> [Activity] Beginning with the very first line, please reproduce the entries exactly through the line containing "(** Status, value (when written) and maps. *)".

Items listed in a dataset
——————
(* ===== verification/NatMap.v ===== *)
(** * Handle maps ([ipanat/src/ipa_nat_map.cpp])

    An array of [std::map]s from 32-bit keys to 32-bit values.  An index
    outside the array is undefined behaviour ([None]): [VALID_IPA_USE_MAP]
    accepts every index. *)
From S2P Require Import Prelude.

Definition MAP_NUM_00 : Z := 0.
Definition MAP_NUM_01 : Z := 1.
Definition MAP_NUM_02 : Z := 2.
Definition MAP_NUM_03 : Z := 3.
Definition MAP_NUM_99 : Z := 4.
Definition MAP_NUM_MAX : Z := 5.

(** As written, with a disjunction; an unsigned index is never negative. *)
Definition VALID_IPA_USE_MAP (w : Z) : bool := (MAP_NUM_00 <=? w) || (w <? MAP_NUM_MAX).

Abbreviation map_arrays := (list (gmap Z Z)).

Definition map_array_init : map_arrays := replicate (Z.to_nat MAP_NUM_MAX) ∅.

(** Status and maps. *)
Definition ipa_nat_map_add (ms : map_arrays) (which key val : Z) : option (Z * map_arrays) :=
  if negb (VALID_IPA_USE_MAP which) then Some (-1, ms) else
  m ← ms.[which];
  match m !! key with
  | Some _ => Some (-1, ms)
  | None => Some (0, ms.[which <- <[key := val]> m])
  end.

(** Status and value (when written). *)
Definition ipa_nat_map_find (ms : map_arrays) (which key : Z) : option (Z * option Z) :=
  if negb (VALID_IPA_USE_MAP which) then Some (-1, None) else
  m ← ms.[which];
  match m !! key with
  | Some v => Some (0, Some v)
  | None => Some (-1, None)
  end.

(** Status, value (when written) and maps. *)
Definition ipa_nat_map_del (ms : map_arrays) (which key : Z)
    : option (Z * option Z * map_arrays) :=
  if negb (VALID_IPA_USE_MAP which) then Some (-1, None, ms) else
  m ← ms.[which];
  match m !! key with
  | Some v => Some (0, Some v, ms.[which <- delete key m])
  | None => Some (-1, None, ms)
  end.

Definition ipa_nat_map_clear (ms : map_arrays) (which : Z) : option (Z * map_arrays) :=
  if negb (VALID_IPA_USE_MAP which) then Some (-1, ms) else
  _ ← ms.[which];
  Some (0, ms.[which <- ∅]).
——————
> [Answer space]
(* ===== verification/NatMap.v ===== *)
(** * Handle maps ([ipanat/src/ipa_nat_map.cpp])

    An array of [std::map]s from 32-bit keys to 32-bit values.  An index
    outside the array is undefined behaviour ([None]): [VALID_IPA_USE_MAP]
    accepts every index. *)
From S2P Require Import Prelude.

Definition MAP_NUM_00 : Z := 0.
Definition MAP_NUM_01 : Z := 1.
Definition MAP_NUM_02 : Z := 2.
Definition MAP_NUM_03 : Z := 3.
Definition MAP_NUM_99 : Z := 4.
Definition MAP_NUM_MAX : Z := 5.

(** As written, with a disjunction; an unsigned index is never negative. *)
Definition VALID_IPA_USE_MAP (w : Z) : bool := (MAP_NUM_00 <=? w) || (w <? MAP_NUM_MAX).

Abbreviation map_arrays := (list (gmap Z Z)).

Definition map_array_init : map_arrays := replicate (Z.to_nat MAP_NUM_MAX) ∅.

(** Status and maps. *)
Definition ipa_nat_map_add (ms : map_arrays) (which key val : Z) : option (Z * map_arrays) :=
  if negb (VALID_IPA_USE_MAP which) then Some (-1, ms) else
  m ← ms.[which];
  match m !! key with
  | Some _ => Some (-1, ms)
  | None => Some (0, ms.[which <- <[key := val]> m])
  end.

(** Status and value (when written). *)
Definition ipa_nat_map_find (ms : map_arrays) (which key : Z) : option (Z * option Z) :=
  if negb (VALID_IPA_USE_MAP which) then Some (-1, None) else
  m ← ms.[which];
  match m !! key with
  | Some v => Some (0, Some v)
  | None => Some (-1, None)
  end.

(** Status, value (when written) and maps. *)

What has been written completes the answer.